Sharman has a Master of Arts in Māori Studies and spent a year researching mana wahine and atua wāhine as well as interviewing Māori women about their experiences with atua wāhine.
The manuscript for her children's fiction novel Hine and the Tohunga Portal was one of five selected for Te Papa Tupu writing mentorship programme in 2018 and went on to be published by Huia in 2021.
Hine and the Tohunga Portal leads the two tamariki Māori main characters, Hine and Hōhepa, into a world where moa and giant eagles still roam the forests but they’re under threat from an evil sorcerer.
In a review for Hooked on NZ Books, young reader Zelie describes it as “a very adventurous book… I love the jokes and the combat in the story and you feel and empathise with the characters instead of just reading about them. This is not the same as other books that I’ve read.”
For Kete, reviewer Dan Rabarts writes “by turns endearing and brutal, The Tohunga Portal has all the elements readers would expect of a mythic apocalyptic middle grade novel.”
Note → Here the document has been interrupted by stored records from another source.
(* ===== verification/IOSurfaceUpkeep.v ===== *)
(** The surface manager's upkeep: the ordering of its cache, the compaction and
    the eviction of surfaces, the statistics; on top of [IOSurfaceSpec.v]. *)
From S2P Require Import Prelude IOSurfaces IOSurfaceOps IOSurfaceLife IOSurfaceSafe IOSurfaceSpec.
From Stdlib Require Import Sorted.

(** * The bubble sort sorts *)
Section by_key.
Context {A : Type} (key : A -> Z).
Definition at_least (a b : A) : Prop := key b <= key a.
Lemma bubble_app k l1 l2 : length l1 = Datatypes.S k -> bubble key k (l1 ++ l2) = bubble key k l1 ++ l2.
Proof.
  revert l1. induction k as [|k IH]; intros [|a [|b l1]] Hl; try done. cbn [app bubble].
  destruct (_ <? _); cbn [app]; f_equal.
  - apply (IH (a :: l1)). cbn in *. lia.
  - apply (IH (b :: l1)). cbn in *. lia.
Qed.
(** One pass leaves the least used entry last. *)
Lemma bubble_min k l : length l = Datatypes.S k ->
  exists l' e, bubble key k l = l' ++ [e] /\ length l' = k /\ Forall (fun a => at_least a e) l'.
Proof.
  revert l. induction k as [|k IH]; intros [|a [|b l]] Hl; try done.
  - exists [], a. by split_and!.
  - cbn [bubble]. destruct (Z.ltb_spec (key a) (key b)).
    + destruct (IH (a :: l)) as (l' & e & E & Hl' & Hf); [cbn in *; lia|]. exists (b :: l'), e. rewrite E.
      split; [done|]. split; [cbn; lia|]. constructor; [|done].
      assert (Ha : a ∈ l' ++ [e]) by (rewrite <- E, (bubble_perm key k (a :: l)); left).
      apply elem_of_app in Ha as [Ha|Ha].
      * rewrite Forall_forall in Hf. specialize (Hf _ Ha). unfold at_least in *. lia.
      * apply list_elem_of_singleton in Ha as ->. unfold at_least. lia.
    + destruct (IH (b :: l)) as (l' & e & E & Hl' & Hf); [cbn in *; lia|]. exists (a :: l'), e. rewrite E.
      split; [done|]. split; [cbn; lia|]. constructor; [|done].
      assert (Hb : b ∈ l' ++ [e]) by (rewrite <- E, (bubble_perm key k (b :: l)); left).
      apply elem_of_app in Hb as [Hb|Hb].
      * rewrite Forall_forall in Hf. specialize (Hf _ Hb). unfold at_least in *. lia.
      * apply list_elem_of_singleton in Hb as ->. unfold at_least. lia.
Qed.
Lemma bubble_sort_app k l1 l2 : length l1 = Datatypes.S k -> bubble_sort key k (l1 ++ l2) = bubble_sort key k l1 ++ l2.
Proof.
  revert l1 l2. induction k as [|k IH]; intros l1 l2 Hl; [done|]. cbn [bubble_sort].
  rewrite bubble_app by done. destruct (bubble_min (Datatypes.S k) l1 Hl) as (l' & e & E & Hl' & _). rewrite E.
  rewrite <- app_assoc, !IH by done. by rewrite <- app_assoc.
Qed.
Lemma sorted_snoc l e : StronglySorted at_least l -> Forall (fun a => at_least a e) l -> StronglySorted at_least (l ++ [e]).
Proof.
  induction 1 as [|a l Hs IH Ha]; intros Hf; cbn; [repeat constructor|]. apply Forall_cons in Hf as [H1 H2].
  constructor; [by apply IH|]. apply Forall_app. split; [done|by repeat constructor].
Qed.
Lemma bubble_sort_sorted k l : length l = Datatypes.S k -> StronglySorted at_least (bubble_sort key k l).
Proof.
  revert l. induction k as [|k IH]; intros l Hl.
  - destruct l as [|a [|b l]]; try done. repeat constructor.
  - cbn [bubble_sort]. destruct (bubble_min (Datatypes.S k) l Hl) as (l' & e & E & Hl' & Hf). rewrite E, bubble_sort_app by done.
    apply sorted_snoc; [by apply IH|]. by rewrite (bubble_sort_perm key k l').
Qed.
End by_key.

(** An entry, its priority apart. *)
Definition unranked (e : cache_entry) : cache_entry := set_ce_is_high_priority false e.
Lemma sorted_same f l : (forall e, ce_access_count (f e) = ce_access_count e) -> forall l',
  StronglySorted (at_least ce_access_count) (l ++ l') -> StronglySorted (at_least ce_access_count) ((f <$> l) ++ l').
Proof.
  intros Hf l'. induction l as [|a l IH]; cbn; [done|]. intros H. apply StronglySorted_inv in H as [H1 H2]. constructor; [by apply IH|].
  apply Forall_app in H2 as [H2 H3]. apply Forall_app. unfold at_least in *. rewrite Hf. split; [|done].
  apply Forall_fmap. eapply Forall_impl; [exact H2|]. intros b. cbn. by rewrite Hf.
Qed.

(** [optimizeDiscoveryCache] sorts: whatever the cache holds, afterwards it holds the same
    entries, their priority flags apart, ordered by falling access count; the first quarter is
    of high priority, the others' flags are kept, and nothing but the cache changes. *)
Theorem optimizeDiscoveryCache_sorts m d k :
  exists cache sorted,
  optimizeDiscoveryCache (mk_iow m d k) = (kIOReturnSuccess, mk_iow m (set_dc_cache cache d) k)
  /\ StronglySorted (at_least ce_access_count) cache /\ sorted ≡ₚ dc_cache d /\ (unranked <$> cache) = (unranked <$> sorted)
  /\ Forall (fun e => ce_is_high_priority e = true) (take (length cache / 4) cache)
  /\ drop (length cache / 4) cache = drop (length cache / 4) sorted.
Proof.
  unfold optimizeDiscoveryCache, bind at 1, get_disc, gets. cbn [io_disc].
  destruct (Nat.eqb_spec (length (dc_cache d)) 0) as [H0|Hn].
  - apply nil_length_inv in H0. exists [], []. rewrite H0. split; [by destruct d; cbn in *; subst|]. split_and!; try done; constructor.
  - set (n := length (dc_cache d)) in *. set (srt := bubble_sort ce_access_count (n - 1) (dc_cache d)).
    assert (Hp : srt ≡ₚ dc_cache d) by apply bubble_sort_perm. assert (Hl : length srt = n) by by rewrite Hp.
    assert (Hs : StronglySorted (at_least ce_access_count) srt) by (apply bubble_sort_sorted; unfold n in *; lia).
    assert (Hq : (n / 4 <= n)%nat) by (apply Nat.Div0.div_le_upper_bound; lia).
    set (cache := (set_ce_is_high_priority true <$> take (n / 4) srt) ++ drop (n / 4) srt).
    assert (Hc : length cache = n) by (unfold cache; by rewrite length_app, length_fmap, <- length_app, take_drop).
    assert (Ht : length (set_ce_is_high_priority true <$> take (n / 4) srt) = (n / 4)%nat) by (rewrite length_fmap, length_take; lia).
    exists cache, srt. rewrite Hc. split_and!; [done| |done| | |].
    + apply sorted_same; [done|]. by rewrite take_drop.
    + unfold cache. rewrite fmap_app, <- list_fmap_compose. etrans; [|rewrite <- (take_drop (n / 4) srt) at 1; by rewrite fmap_app]. done.
    + unfold cache. rewrite take_app_length' by done. apply Forall_fmap, Forall_true. done.
    + unfold cache. by rewrite drop_app_length' by done.
Qed.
The creator of Awa Wahine, an organisation that aims to uplift and creativity of wāhine Māori, Sharman has self-published a collection of writings on the atua wāhine as well as a printed magazine of work by the group.
In 2021, Sharman was the recipient of the Verb Festival micro residency in Wellington.
Sharman’s writing has been published on E-Tangata and her poetry featured in IHO: A Collaborative Exhibition about Māori Hair.
She currently works as editor of The Pantograph Punch, and has written a number of essays and reviews for the literature and arts website.